Although the returns are not quite as high as those on REIT bonds, you are certain to get the bond coupons.

The cost ratio of the fund is 0.25%, which guarantees investors better and larger returns on the composition of their portfolios.

Since its inception, the fund has generated an average return of around 2.8%.

15. IS ASIA BOND S$D (SGX: QL2)

The IS ASIA BOND ETF, which tracks the JP Morgan Asia Credit Index, holds securities from a number of governments, quasi-governments, and corporations throughout Asia (apart from Japan).

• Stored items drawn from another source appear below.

(** C10: a call of [map] that reaches the coercion and returns, returns
    the very instance it was given, has rewritten that instance where it
    is, with no instance created, has recorded that same instance under
    the normalized name, and a further call with it is answered from the
    record with the same instance and nothing changed.  When the coercion
    throws, nothing is returned or recorded, and the instance is left,
    where it is, as far as it was bound. *)
Theorem bind_mutates_in_place_and_memoizes :
  forall (s : state) (className normalizedKey : string) (optionsObj : loc)
         (options : OptionsLike) (section : ConfigSection),
    getNormalizedKey className = Some normalizedKey ->
    heap s !! optionsObj = Some options ->
    getValue normalizedKey s = VObj section ->
    optionsRecord s !! normalizedKey <> Some optionsObj ->
    if mapOptionValues_throws options section
    then
      map className optionsObj s = None
      /\ heap (step s (CallMap className optionsObj))
         = <[optionsObj := mapOptionValues_interrupted options section]> (heap s)
      /\ dom (heap (step s (CallMap className optionsObj))) = dom (heap s)
      /\ optionsRecord (step s (CallMap className optionsObj)) !! normalizedKey = None
    else
      exists s' : state,
        map className optionsObj s = Some (optionsObj, s')
        /\ heap s' = <[optionsObj := mapOptionValues options section]> (heap s)
        /\ dom (heap s') = dom (heap s)
        /\ optionsRecord s' !! normalizedKey = Some optionsObj
        /\ map className optionsObj s' = Some (optionsObj, s').
Proof.
  intros s className normalizedKey optionsObj options section Hkey Hobj Hsection Hmiss.
  assert (Hdom : forall bound : OptionsLike, dom (<[optionsObj := bound]> (heap s)) = dom (heap s)).
  { intros bound. apply set_eq. intros l.
    rewrite dom_insert, elem_of_union, elem_of_singleton.
    split; [|tauto]. intros [->|Hl]; [|exact Hl]. apply elem_of_dom. eauto. }
  destruct (mapOptionValues_throws options section) eqn:Hthrows.
  - cbn [step]. unfold map, thrown. rewrite Hkey, Hobj, Hsection, Hthrows.
    rewrite bool_decide_eq_false_2 by exact Hmiss.
    cbn [heap optionsRecord set_options]. repeat split.
    + apply Hdom.
    + destruct (optionsRecord s !! normalizedKey) eqn:Hold;
        [apply lookup_delete_eq | exact Hold].
  - unfold map at 1. rewrite Hkey, Hobj, Hsection, Hthrows.
    rewrite bool_decide_eq_false_2 by exact Hmiss.
    eexists; split; [reflexivity|]. cbn [heap optionsRecord set_options].
    repeat split.
    + apply Hdom.
    + apply lookup_insert_eq.
    + unfold map. rewrite Hkey. cbn [heap optionsRecord set_options].
      rewrite !lookup_insert_eq. now rewrite bool_decide_eq_true_2.
Qed.
(** * secondmind-cli: note parsing, due-date classification and the note store

    A shallow embedding of [src/secondmind/app.py]: [parse_note],
    [build_note_from_json], [add_note_to_db], [import_txt_to_db],
    [view_due_notes] and [export_notes_to_json], then [delete_note_by_id],
    [db_note_exists], [edit_note_by_id], [import_json_to_db],
    [show_due_alerts_from_db], [register_user] and [login_user], with the
    Python string methods they call ([strip], [split], [rsplit], [rstrip],
    [join], [startswith], [in]) and the part of SQLite's and [datetime]'s
    behaviour they rely on. *)

From Stdlib Require Import List Bool Arith NArith ZArith Lia.
From Stdlib Require Strings.String.
From Stdlib Require Import Strings.Ascii.
Import ListNotations.
Import String.StringSyntax.
Delimit Scope string_scope with string.

(** ** Python strings

    A Python [str] is a sequence of Unicode code points; a code point is
    kept as its number. *)

Definition char := N.
Definition str := list char.

(** The code point of an ASCII character of the source, and the string of
    an ASCII literal. *)
Definition chr (a : ascii) : char := N_of_ascii a.

Definition lit (s : String.string) : str :=
  map chr (String.list_ascii_of_string s).

Arguments chr a%_char.
Arguments lit s%_string.

Definition char_eqb (a b : char) : bool := N.eqb a b.

Fixpoint str_eqb (a b : str) : bool :=
  match a, b with
  | [], [] => true
  | x :: a', y :: b' => char_eqb x y && str_eqb a' b'
  | _, _ => false
  end.

(** [str.isspace] on one character, the test behind [strip()] and [split()]
    without arguments: the ASCII controls 0x09-0x0D and 0x1C-0x1F, the space,
    and the Unicode characters of bidirectional class WS, B or S or of
    category Zs. *)
Definition is_space (c : char) : bool :=
  ((9 <=? c) && (c <=? 13) || (28 <=? c) && (c <=? 32) || (c =? 133) || (c =? 160)
   || (c =? 5760) || (8192 <=? c) && (c <=? 8202) || (c =? 8232) || (c =? 8233)
   || (c =? 8239) || (c =? 8287) || (c =? 12288))%N.

(** Truthiness of a string: [bool(s)] is [len(s) != 0]. *)
Definition truthy_str (s : str) : bool :=
  match s with [] => false | _ :: _ => true end.

(** [s.startswith(prefix)]. *)
Fixpoint startswith (s prefix : str) {struct prefix} : bool :=
  match prefix, s with
  | [], _ => true
  | p :: prefix', c :: s' => char_eqb c p && startswith s' prefix'
  | _ :: _, [] => false
  end.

This fund, whose base assets are bonds, might assist balance portfolios that have an excessive exposure to equities.

Please keep in mind that the goal of this fund is continuous passive income rather than capital gains, so make your plans appropriately.

16. PRINCIPAL ASEAN40 (SGX: QS0)

Initially known as CIMB FTSE ASEAN 40, PRINCIPAL ASEAN40 debuted on the stock market on September 21, 2006.

Offering assets that mimic the FTSE/ASEAN 40 Index’s performance is the fund’s main goal. The top ASEAN businesses are also tracked by it.

The fund initially operated in Tailandia, Indonesia, Malaysia, Singapore, and the Philippines. The quantity has now gone increased.

Because of its extensive global distribution, this ETF has a reputation for diversity.

Reflexiones finales

The best option for Singaporean investors seeking a balanced approach to expenses and risk return is to use ETFs to obtain exposure to the local or global markets.

One of the keys to successful investing is to support the appropriate trends, and top Singapore ETFs are difficult to ignore.

The first step in investing is picking a competent broker because there are operational and market risks to take into account.

While investors have little control over market pricing, they do have total control over the broker they choose, and choosing the right broker is crucial to improving your chances.